Alums’ Green Papers Website, 20 Years On, Is Still Tracking Election Returns
Retro online tabulator readies for what could be a long count on November 3
Richard Berg-Andersson and Tony Roza are the Penn and Teller of political junkiedom. Computer engineer Roza (ENG’77) is Teller, the quiet one who shuns publicity, leaving media interviews to his Penn pal, retired credit manager Berg-Andersson (CAS’78). But together, they’ve conjured political magic, making the Green Papers, their retro-looking, 1990s-throwback website, a must-read for 21st-century journalists, scholars, and political junkies seeking accurate election returns.
Having tracked and tallied this year’s presidential primaries, which at one point featured a record number of Democratic candidates, the duo is gearing up for their sixth presidential election night on November 3, one that could be—putting it mildly—unusual. Early ballots are pouring in at an historic rate, with President Trump repeatedly suggesting that many of them will be fraudulent, contrary to reality. And some analysts predict the vote count could drag on long past Election Day.
For the Green Papers’ two architects, it will be all in an Election Day’s work. “We will be treating this as if it will be a normal presidential election—as if we will know the winner by the wee hours of the morning, if not earlier,” says Berg-Andersson.
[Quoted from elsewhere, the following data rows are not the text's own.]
Lemma main_op_out n s lb l m l' :
  sys_wf n s -> main_label lb = true -> srv_wf n l (main s) ->
  arrived s ≡ₚ handled s ++ lost s ++ queue_texts l ++ held_all (sqes (main s)) (pcs s) (threads (main s)) ->
  main_op n lb (main s) = (Val tt, m) -> srv_wf n l' m ->
  gives (main s) l (arrivals_of (main s) lb) m l' -> main_out n lb s.
Proof.
  intros Hsys Hlb Hw Hcons Hrun Hm Hg.
  assert (Hstep : sys_step n lb s =
    if lock_asserts (pcs s) (main s) m then (Fault FAssert, s) else (Val tt, sys_main lb m s)).
  { destruct lb; try done; unfold sys_step, sys_main; rewrite Hrun; simpl; by rewrite ?app_nil_r. }
  destruct (lock_asserts (pcs s) (main s) m) eqn:Hl.
  - destruct (lock_asserts_true _ _ _ Hl) as (v & st & pc & ? & ? & ?). by eapply main_asserts.
  - eapply main_runs; [done| |done|done]. by eapply sys_wf_main.
Qed.

Lemma main_step n s lb : sys_wf n s -> enabled lb s -> main_label lb = true -> main_out n lb s.
Proof.
  intros Hsys Hen Hlb. pose proof Hsys as [(l & Hw & Hcons) _ _].
  destruct lb as [ev|rc|tod|sig|]; [| | | |done]; simpl in Hen.
  - destruct Hen as (Hin & Ha & Hm). destruct (overlong_event_dec n l (main s) ev Hw Hin) as [Ho|Ho].
    + eapply main_overruns; [done|done|]. pose proof (event_overruns n l (main s) ev Hw Ho) as Hf.
      unfold sys_step, main_op. destruct (handle_event ev (main s)) as [o m'] eqn:Hrun. simpl in Hf. subst o.
      by rewrite (bind_fault _ _ _ _ _ Hrun).
    + destruct (event_step n l (main s) ev Hw Hin Ha Hm Ho) as (ret & m & l' & Hrun & Hm' & Hg).
      eapply main_op_out; try done. simpl. by rewrite (bind_val _ _ _ _ _ Hrun).
  - apply (count_pos _ l) in Hen; [|apply (ww_que _ _ _ _ _ (proj2 Hw))].
    destruct (dispatch_sqe_run n rc (main s) l Hw Hen) as (m & l' & Hrun & Hm & Hres).
    eapply main_op_out; try done. by eapply dispatch_gives.
  - destruct tod as [now|err].
    + destruct (monitor_loop_run now n 0 (main s)) as (S & Hr & _).
      { rewrite (pw_len _ _ _ _ _ _ _ (proj1 Hw)). lia. }
      eapply (main_op_out _ _ _ _ (with_shut S (main s)) l); try done; [|by apply gives_nothing].
      simpl. rewrite Nat2Z.id. munfold. by rewrite Hr.
    + eapply (main_op_out _ _ _ _ (main s) l); try done. by apply gives_nothing.
  - eapply (main_op_out _ _ _ l _ l); [done..| |]; [|by apply gives_nothing]. done.
Qed.

Lemma enabled_thread n s i ret :
  sys_wf n s -> enabled (LWork i ret) s ->
  exists pc t, pcs s !! i = Some pc /\ pc <> POff /\ threads (main s) !! i = Some t.
Proof.
  intros [(l & Hw & _) Hlen _] (pc & Hpc & Hoff).
  destruct (lookup_lt_is_Some_2 (threads (main s)) i) as [t Ht]; [|by exists pc, t].
  rewrite (ww_len _ _ _ _ _ (proj2 Hw)), <- Hlen. by eapply lookup_lt_Some.
Qed.

Lemma step_wf n lb s s' :
  sys_wf n s -> enabled lb s -> sys_step n lb s = (Val tt, s') -> sys_wf n s'.
Proof.
  intros Hw Hen Hstep. destruct (main_label lb) eqn:Hlb.
  - destruct (main_step n s lb Hw Hen Hlb) as [m l l' Hrun Hw' _ _|ev _ _ Hrun|v st pc _ _ _ Hrun];
      rewrite Hrun in Hstep; [|done..]. by injection Hstep as <-.
  - destruct lb as [| | | |i ret]; try done.
    destruct (enabled_thread n s i ret Hw Hen) as (pc & t & Hpc & Hoff & Ht).
    destruct (worker_step n s i pc t ret Hw Hpc Hoff Ht) as (l & t' & m & _ & Hrun & Hw').
    rewrite Hrun in Hstep. by injection Hstep as <-.
Qed.

Lemma reachable_wf n s s' : sys_wf n s -> reachable n s s' -> sys_wf n s'.
Proof. intros Hw. induction 1 as [|s s1 lb s2 _ IH Hen Hstep]; [done|]. by eapply step_wf; [apply IH|..]. Qed.

(** ** The start *)
Definition sys_start (m : gwbot_state) : sys := Sys m (replicate (length (threads m)) POff) [] [] [].

Lemma start_wf n m :
  srv_wf n [] m ->
  (forall i t, threads m !! i = Some t -> th_online t = false /\ has_event t = false /\ sqe_node t = None) ->
  sys_wf n (sys_start m).
Proof.
  intros Hw Hfresh. split; simpl.
  - exists []. split; [done|]. simpl.
    assert (Hnone : forall q k ths, (forall i t, ths !! i = Some t -> has_event t = false) ->
      held_all q (replicate k POff) ths = []).
    { intros q k. induction k as [|k IH]; intros [|t ths] Ht; try done. unfold held_all in *. simpl.
      rewrite IH by (intros i u Hu; by apply (Ht (S i) u)). unfold held.
      by rewrite (Ht 0%nat t eq_refl). }
    rewrite Hnone; [done|]. intros i t Ht. by destruct (Hfresh i t Ht) as (_ & ? & _).
  - by rewrite length_replicate, (ww_len _ _ _ _ _ (proj2 Hw)).
  - intros i pc t Hpc Ht. apply lookup_replicate in Hpc as [-> _].
    destruct (Hfresh i t Ht) as (Hon & Hev & Hno). split; try done. by rewrite Hev.
Qed.

Lemma booted_wf n m : booted n m -> sys_wf n (sys_start m).
Proof.
  intros (Hw & _ & Hth). apply start_wf; [done|]. intros i t. rewrite Hth, list_lookup_fmap.
  by intros (j & _ & ->)%fmap_Some.
Qed.

Lemma started_wf e n m s :
  Z.of_nat n < EPL_MAP_SIZE -> env_ok (r_init e) n -> sys_ok e ->
  run_prefix e (Z.of_nat n) state_zero = (Val None, m) -> reachable n (sys_start m) s -> sys_wf n s.
Proof.
  intros Hn He Hs Hrun Hreach. destruct (run_prefix_run e n Hn He Hs) as (o & m' & Hrun' & Hb).
  rewrite Hrun in Hrun'. injection Hrun' as _ <-. by eapply reachable_wf, Hreach; apply booted_wf.
Qed.

(** ** Serving *)

(** Steps of worker [i], undisturbed; [rets]: what its timed wait returns, if
    the step is one. *)
Fixpoint worker_runs (n i : nat) (rets : list Z) (s : sys) : out unit * sys :=
  match rets with
  | [] => (Val tt, s)
  | ret :: rets' =>
      match sys_step n (LWork i ret) s with
      | (Val _, s1) => worker_runs n i rets' s1
      | r => r
      end
  end.

(** The steps to the end of gwbot_event_handler. *)
Definition steps_left (pc : wpc) : nat :=
  match pc with PSpawned => 3 | PAgain | PWait _ => 2 | PBusy => 1 | _ => 0 end.

(** A worker that takes no event from now on: off, and not on the stack. *)
Definition retired (i : nat) (s : sys) : Prop :=
  pcs s !! i = Some POff /\ is_free (thread_stk (main s)) i = false.

(** A step that neither handles the event of the worker nor wipes it. *)
Record quiet (i : nat) (s : sys) (pc : wpc) (t : gwbot_thread) (s' : sys) (pc' : wpc) (t' : gwbot_thread) : Prop := {
  qu_pc : pcs s' !! i = Some pc';
  qu_thread : threads (main s') !! i = Some t';
  qu_event : has_event t' = has_event t;
  qu_stop : stop_el (main s') = stop_el (main s);
  qu_held : held (sqes (main s')) pc' t' = held (sqes (main s)) pc t;
  qu_arrived : arrived s' = arrived s;
  qu_handled : handled s' = handled s;
  qu_lost : lost s' = lost s;
  qu_stk : contents (thread_stk (main s')) = contents (thread_stk (main s));
}.

Section WorkerRuns.
Context (n i : nat).

Lemma quiet_step s pc t ret :
  sys_wf n s -> pcs s !! i = Some pc -> threads (main s) !! i = Some t ->
  pc <> POff -> pc <> PBusy -> (forall b, pc <> PNoCond b) ->
  exists s' t', sys_step n (LWork i ret) s = (Val tt, s') /\ sys_wf n s' /\
    quiet i s pc t s' (next_pc pc ret (stop_el (main s)) (has_event t)) t'.
Proof.
  intros Hw Hpc Ht Hoff Hb Hx. destruct (worker_step n s i pc t ret Hw Hpc Hoff Ht) as (l & t' & m & Hres & Hrun & Hw').
  rewrite !(decide_False (P := pc = PNoCond false)) in * by done. rewrite !decide_False in * by done.
  destruct Hres as [Hst Hev _ Hth _ Hstk _ Hheld]. rewrite !decide_False in * by naive_solver.
  eexists _, t'. split; [exact Hrun|]. split; [exact Hw'|].
  split; simpl; try done; [apply list_lookup_insert_eq; by eapply lookup_lt_Some
    |rewrite Hth; apply list_lookup_insert_eq; by eapply lookup_lt_Some|].
  rewrite Hev. destruct pc; naive_solver.
Qed.

Lemma serve_steps rets s pc t :
  sys_wf n s -> pcs s !! i = Some pc -> threads (main s) !! i = Some t -> has_event t = true ->
  stop_el (main s) = false -> rets <> [] -> length rets = steps_left pc -> (pc = PWait 300 -> hd_error rets = Some 0) ->
  exists s', worker_runs n i rets s = (Val tt, s') /\ sys_wf n s' /\
    handled s' = handled s ++ [text_of (sqes (main s)) t] /\ lost s' = lost s /\
    pcs s' !! i = Some PAgain /\ contents (thread_stk (main s')) = Z.of_nat i :: contents (thread_stk (main s)).
Proof.
  revert s pc t. induction rets as [|ret rets IH]; intros s pc t Hw Hpc Ht Hev Hstop Hne Hk Hlast; [done|].
  assert (Hoff : pc <> POff) by (intros ->; done). cbn [worker_runs].
  destruct (decide (pc = PBusy)) as [->|Hb].
  - destruct (worker_step n s i PBusy t ret Hw Hpc Hoff Ht) as (l & t' & m & Hres & Hrun & Hw').
    destruct rets; [|done]. rewrite Hrun. rewrite Hstop, Hev in *. destruct Hres as [_ _ _ _ _ Hstk _ _].
    eexists. split; [done|]. split; [done|]. simpl. unfold held. rewrite Hev.
    split; [done|]. split; [done|]. rewrite list_lookup_insert_eq by (by eapply lookup_lt_Some). split; [done|].
    by rewrite Hstk, decide_True.
  - assert (Hx : forall b, pc <> PNoCond b) by (intros b ->; done).
    destruct (quiet_step s pc t ret Hw Hpc Ht Hoff Hb Hx) as (s1 & t1 & -> & Hw1 & []).
    rewrite Hstop, Hev in *. set (pc' := next_pc pc ret false true) in *.
    assert (Hk' : length rets = steps_left pc' /\ rets <> [] /\ finished_leaving pc = false /\
      finished_leaving pc' = false /\ pc' <> PWait 300).
    { subst pc'. destruct pc as [| | |c| | | |]; simpl in *; try done.
      - destruct rets; simpl in *; [lia|split_and!; try done; lia].
      - destruct rets; simpl in *; [lia|split_and!; try done; lia].
      - rewrite decide_False; [destruct rets; simpl in *; [lia|split_and!; try done; lia]|].
        intros [[? ->]|?]; [|done]. by injection (Hlast eq_refl). }
    destruct Hk' as (Hk' & Hne' & Hf & Hf' & Hn300).
    destruct (IH s1 pc' t1) as (s' & Hrun' & Hw2 & Hh & Hl & Hpc2 & Hstk2); try done.
    assert (Htext : text_of (sqes (main s1)) t1 = text_of (sqes (main s)) t).
    { unfold held in qu_held0. rewrite Hev, qu_event0, Hf, Hf' in qu_held0. by injection qu_held0. }
    exists s'. rewrite Hh, Htext, Hl, Hstk2, qu_handled0, qu_lost0, qu_stk0. done.
Qed.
For the primaries, New Jersey resident Berg-Andersson would jump online as soon as the earliest closing polls shuttered; Californian Roza would join him later in the night and take over watching the returns by midnight, sending Berg-Andersson updates. The latter, on awakening in the East, would use those to call any outstanding races (the site also tracks congressional, state, and lesser offices, linking to states’ official sites and data).
“But, should it all turn out to not be so normal” November 3, Berg-Andersson says, “what I went through back in 2000, and to a lesser extent, the way things went four years ago, have well prepared me.” (In 2000’s disputed election between Democrat Al Gore and Republican George W. Bush, it took until a December Supreme Court ruling halted Florida’s recount to give the White House to Bush. In 2016, political experts thought Clinton all-but-officially beaten by 1:35 am EST, although she waited an hour to concede, when Trump, while losing the popular vote, officially clinched the Electoral College.)
In the end, Berg-Andersson is an optimist, noting that the Founders bequeathed us a Constitution that will settle any electoral dust. However the vote turns, he says, “certain institutional and related statutory provisions will kick in, Congress will legally end up the umpire that calls the game…and we will yet have two people formally and constitutionally inaugurated president and vice president.”
We will yet have two people formally and constitutionally inaugurated president and vice president.
Perhaps patience comes naturally with passion, and the Green Papers is a passion for two men who first began obsessing over elections in 1976, while still undergraduates. That pre-internet year, the duo printed out constantly updated delegate counts in that year’s nomination battles, tacking them to the bulletin board by the front door of their Beacon Street brownstone.
With the 2000 election, the long-since graduated pair formally launched the Green Papers as a labor of love rather than profit. Named for the green computer paper printouts of delegate counts they used, the Green Papers initially drew the interest of mostly foreign media.
But by 2004, citations of the site began creeping into domestic media’s delegate counts during the presidential primaries; four years later, having become aware of the Green Papers’ obsession with accuracy in every race it tracked, newspapers and radio especially were speed-dialing Berg-Andersson for interviews. Virginia Sapiro, a College of Arts & Sciences professor of political science and Arts & Sciences dean emerita, has called the site “a geeky, obsessive information stash that lots of people rely on when they want fast, basic information.”
Fans ignored the website’s hard-to-read look, which the New York Times called “a shade of near-fluorescent green” with a “1990s-era typographical mix of Comic Sans and Arial.”
In recent years, as cable news mimicked the BU pair’s delegate calculation approach, Berg-Andersson has wondered if his and Roza’s progeny has lost cachet (though he knows networks covering the political conventions last summer still relied on their work, and the site’s meter counts more than three million hits since inception). If cable is copycatting their methods, he asks, “did the Green Papers have at least some influence, however minimal? No way for me to know, though I’d like to think so.”
During the George W. Bush and Obama administrations, the State Department also was a fan, looking at the Green Papers during primaries. Currently, the diplomats seem less interested. “All the references I see online to links to us from US embassies, for example, seem to predate the presidency of Donald Trump,” Berg-Andersson says.
Go-to political tracker seems an odd destiny for a former music major, until you consider that while at BU, Berg-Anderssonalso took numerous social science classes—constitutional law, American and world history among them—for the CAS nonhumanities core requirement. The Green Papers lists his role as “research and commentary.” Roza is webmaster.
While a controversial president has made this a combustible election, Sapiro does not think “the level of contention makes a difference in whether the website is useful. It’s just a great source for facts about the election.”
In a year when the president publicizes untruths about voting fraud and other matters, that might just make the Green Papers especially useful after all.